Now it’s about portfolio solutions, write Noël Amenc, Lionel Martellini, Felix Goltz and Vincent Milhau, researchers at the EDHEC Risk Institute, in their paper “New Frontiers in Benchmarking and Liability-Driven Investing.” Portfolio solutions mean a greater emphasis on risk management, which in turn bifurcates portfolio construction.
“These solutions involve, on the one hand, the design of a customised liability-hedging portfolio (LHP), the sole purpose of which is to hedge away as effectively as possible the impact of unexpected changes in risk factors affecting liability values (most notably interest rate and inflation risks), and, on the other hand, the design of a performance-seeking portfolio (PSP), whose raison d’être is to provide investors an optimal risk/return trade-off.”
Let’s start with the PSP. Cap-weighted benchmarks don’t work. They aren’t efficient at capturing the optimal risk/reward trade-off. That’s because of a variety of heroic assumptions built into William Sharpe’s Capital Asset Pricing Model, among them: unlimited short-selling, uniform investment horizons and no tax friction. In the real world, these reduce the Sharpe ratio.
Beyond that, investors aren’t buying the theoretical market portfolio, the authors assert. They’re looking for a positively skewed, low kurtotic returns – no fat tails, no surprises, just steady returns, And they are willing to accept a lower expected return – albeit with a higher Sharpe ratio.
“Investors, of course, would prefer high weights in stocks that contribute positively to the portfolio’s Sharpe ratio and low weights in stocks that contribute less to increasing the Sharpe ratio,” Armenc and colleagues write. So that’s the PSP optimization problem.
Then comes part two: the liabilities they are trying to match. “Risk diversification is only one possible form of risk management. … In particular, it is clear that the risk factors impacting pension liability values should be hedged rather than diversified away.”
Unfortunately, the putative liability-hedging portfolio – real return bonds or inflation swaps —isn’t a very efficient or optimal hedge, they argue.
“Such solutions generate very modest performance given that real returns on inflation-protected securities, negatively impacted by the presence of a significant inflation risk premium, are usually very low. In this context, it has been argued that some other asset classes, such as stocks, real estate, or commodities, could provide useful inflation protection, especially when long-term horizons are considered, at a cost lower than that of investing in TIPS.”

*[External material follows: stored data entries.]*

(** A stored limb crossing: a crossing value [c] of one of the [limit]
    chords cut along an axis of [input], shifted: on the row chord at
    [pos], one of the row positions, the point (c, pos); on the column
    chord at [pos], one of the column positions, the point (pos, c). *)
Definition stored_crossing (input : Mat Z) (limit : Z)
  (shift : Point2f -> Point2f) (p : Point2f) : Prop :=
  exists c pos,
    (In pos (chord_positions (mat_rows input) limit)
     /\ p = shift (mkPoint2f c (F32.of_Z pos))
     /\ crossing_value (zlength (mat_row input pos)) c)
    \/ (In pos (chord_positions (mat_cols input) limit)
        /\ p = shift (mkPoint2f (F32.of_Z pos) c)
        /\ crossing_value (zlength (mat_col 0 input pos)) c).

(** Every stored crossing has both coordinates inside the frame. *)
Definition crossings_in_frame (s : Aspect) : Prop :=
  Forall
    (fun p =>
       SFleb (F32.of_Z 0) (px p) = true
       /\ SFltb (px p) (F32.of_Z (width (frameSize s))) = true
       /\ SFleb (F32.of_Z 0) (py p) = true
       /\ SFltb (py p) (F32.of_Z (height (frameSize s))) = true)
    (limbCrossings s).

(** An identifier valid on both axes: both coordinates above -10. *)
Definition valid_id (id : Point2i) : bool :=
  (-10 <? ix id) && (-10 <? iy id).

(** The number of identifiers valid on both axes, and the state the
    count gates once the identification stage has run: NO_IDS for none,
    FEW_IDS for one or two, and NO_ERROR (after the mapping fit) from
    three on. *)
Definition valid_count (ids : IndexList) : Z :=
  zlength (filter valid_id ids).

Definition gated_state (n : Z) : AspectCode :=
  if n =? 0 then NO_IDS else if n <? 3 then FEW_IDS else NO_ERROR.

(** The states of the identification stage and after. *)
Definition id_stage_states : list AspectCode := [NO_IDS; FEW_IDS; NO_ERROR].

(** An object left in a state of the identification stage or after has
    the state its number of valid identifiers gates. *)
Definition gate_respected (r : Aspect) : Prop :=
  In (state r) id_stage_states ->
  state r = gated_state (valid_count (fiducialIDs r)).

(** The points of the fit of one dimension taken from exactly the
    fiducials with a valid identifier. *)
Definition valid_fit_points (dim : Z) (fiducials : CoordList) (ids : IndexList)
  : list (spec_float * spec_float) :=
  flat_map
    (fun k =>
       if valid_id (id_at ids k)
       then [if dim =? 0
             then (px (pt_at fiducials k), px (fiducialIDtoScreen (id_at ids k)))
             else (py (pt_at fiducials k), py (fiducialIDtoScreen (id_at ids k)))]
       else [])
    (zseq 0 (length fiducials)).
Lemma percentile_monotone (a : list Q) (q1 q2 : Q) :
  a <> [] -> 0 <= q1 -> q1 <= q2 -> q2 <= 100 ->
  exists v1 v2,
    np_percentile a q1 = Fin v1 /\ np_percentile a q2 = Fin v2 /\ v1 <= v2.
Proof.
  intros Ha H0 H12 H100. unfold np_percentile.
  pose proof (sort_length a) as Hlen.
  pose proof (sorted_sort a) as Hsorted.
  destruct (QSort.sort a) as [|s0 s] eqn:Es.
  { destruct a; [contradiction|discriminate Hlen]. }
  set (srt := s0 :: s) in *.
  assert (Hne : srt <> []) by discriminate.
  assert (H1 : q1 <= 100) by lra. assert (H2 : 0 <= q2) by lra.
  pose proof (percentile_between srt q1 Hne H0 H1) as P1.
  pose proof (percentile_between srt q2 Hne H2 H100) as P2.
  cbv zeta in P1, P2.
  set (n := List.length srt) in *.
  set (vi1 := inject_Z (Z.of_nat (n - 1)) * (q1 / 100)) in *.
  set (vi2 := inject_Z (Z.of_nat (n - 1)) * (q2 / 100)) in *.
  set (p1 := Z.to_nat (Qfloor vi1)) in *.
  set (p2 := Z.to_nat (Qfloor vi2)) in *.
  set (n1 := Nat.min (p1 + 1) (n - 1)) in *.
  set (n2 := Nat.min (p2 + 1) (n - 1)) in *.
  destruct P1 as (F1 & Pa1 & Pb1 & Pc1 & G1 & G1'),
           P2 as (F2 & Pa2 & Pb2 & Pc2 & G2 & G2').
  assert (Hvi : vi1 <= vi2).
  { unfold vi1, vi2.
    assert (Hk : 0 <= inject_Z (Z.of_nat (n - 1)))
      by (change 0 with (inject_Z 0); rewrite <- Zle_Qle; lia).
    assert (Hq : q1 / 100 <= q2 / 100).
    { unfold Qdiv. apply Qmult_le_compat_r; [exact H12|]. discriminate. }
    nra. }
  assert (Hfl : (Qfloor vi1 <= Qfloor vi2)%Z) by now apply Qfloor_resp_le.
  assert (L1 : nth p1 srt 0 <= nth n1 srt 0)
    by (apply sorted_nth_le; [exact Hsorted|lia|fold n; lia]).
  assert (L2 : nth p2 srt 0 <= nth n2 srt 0)
    by (apply sorted_nth_le; [exact Hsorted|lia|fold n; lia]).
  do 2 eexists. split; [reflexivity|]. split; [reflexivity|].
  destruct (Z.eq_dec (Qfloor vi1) (Qfloor vi2)) as [E|NE].
  - assert (Ep : p1 = p2) by (unfold p1, p2; now rewrite E).
    assert (En : n1 = n2) by (unfold n1, n2; now rewrite Ep).
    rewrite <- Ep, <- En, <- E.
    assert (Hg : vi1 - inject_Z (Qfloor vi1) <= vi2 - inject_Z (Qfloor vi1)) by lra.
    nra.
  - assert (Hp : (p1 + 1 <= p2)%nat) by (unfold p1, p2; lia).
    assert (Hn1 : n1 = (p1 + 1)%nat) by (unfold n1; lia).
    assert (L12 : nth n1 srt 0 <= nth p2 srt 0)
      by (apply sorted_nth_le; [exact Hsorted|lia|fold n; lia]).
    nra.
Qed.

End PercentileFacts.

Module ReturnsFacts.
Import PyNum PyExc Risk RiskFacts RiskProfile.

Lemma returns_length (prices : list Q) :
  List.length (_calculate_returns prices) = (List.length prices - 1)%nat.
Proof.
  induction prices as [|p0 [|p1 t] IH]; [reflexivity|reflexivity|].
  change (_calculate_returns (p0 :: p1 :: t))
    with ((p1 - p0) / p0 :: _calculate_returns (p1 :: t)).
  cbn [List.length] in *. lia.
Qed.

Lemma returns_above_minus_one (prices : list Q) :
  Forall (fun p => 0 < p) prices ->
  Forall (fun r => -1 < r) (_calculate_returns prices).
Proof.
  induction prices as [|p0 [|p1 t] IH]; intros H; [constructor|constructor|].
  change (_calculate_returns (p0 :: p1 :: t))
    with ((p1 - p0) / p0 :: _calculate_returns (p1 :: t)).
  inversion H as [|? ? H0 Ht]; subst. inversion Ht as [|? ? H1 _]; subst.
  constructor; [|apply IH; exact Ht].
  apply Qlt_shift_div_l; [exact H0|]. lra.
Qed.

Thus, it seems, the two portfolios, the PSP and the LHP, are not terribly different in composition, even if they are managed to different objectives.
But these two objectives cannot be met in isolation. Instead, they have to combine: “allocation decisions involved in the design of the performance-seeking or the liability-hedging portfolio (design of better building blocks, or BBBs), and asset allocation decisions involved in the optimal split between the PSP and the LHP (design of advanced asset allocation decisions, or AAAs).”
The result, which the authors use in the context of target-date funds, is that: “a sound investment solution involves a dynamic asset allocation strategy that takes into account (i) the stochastic features of the investor’s lifetime income progression (where is the money coming from), (ii) the stochastic features of the investor’s expected pension value (what the money is going to be used for), and (iii) the stochastic features of the assets held in his portfolio.”
And lo, the shepherds were beckoned to welcome stochastic life-cycle management into their herding tools.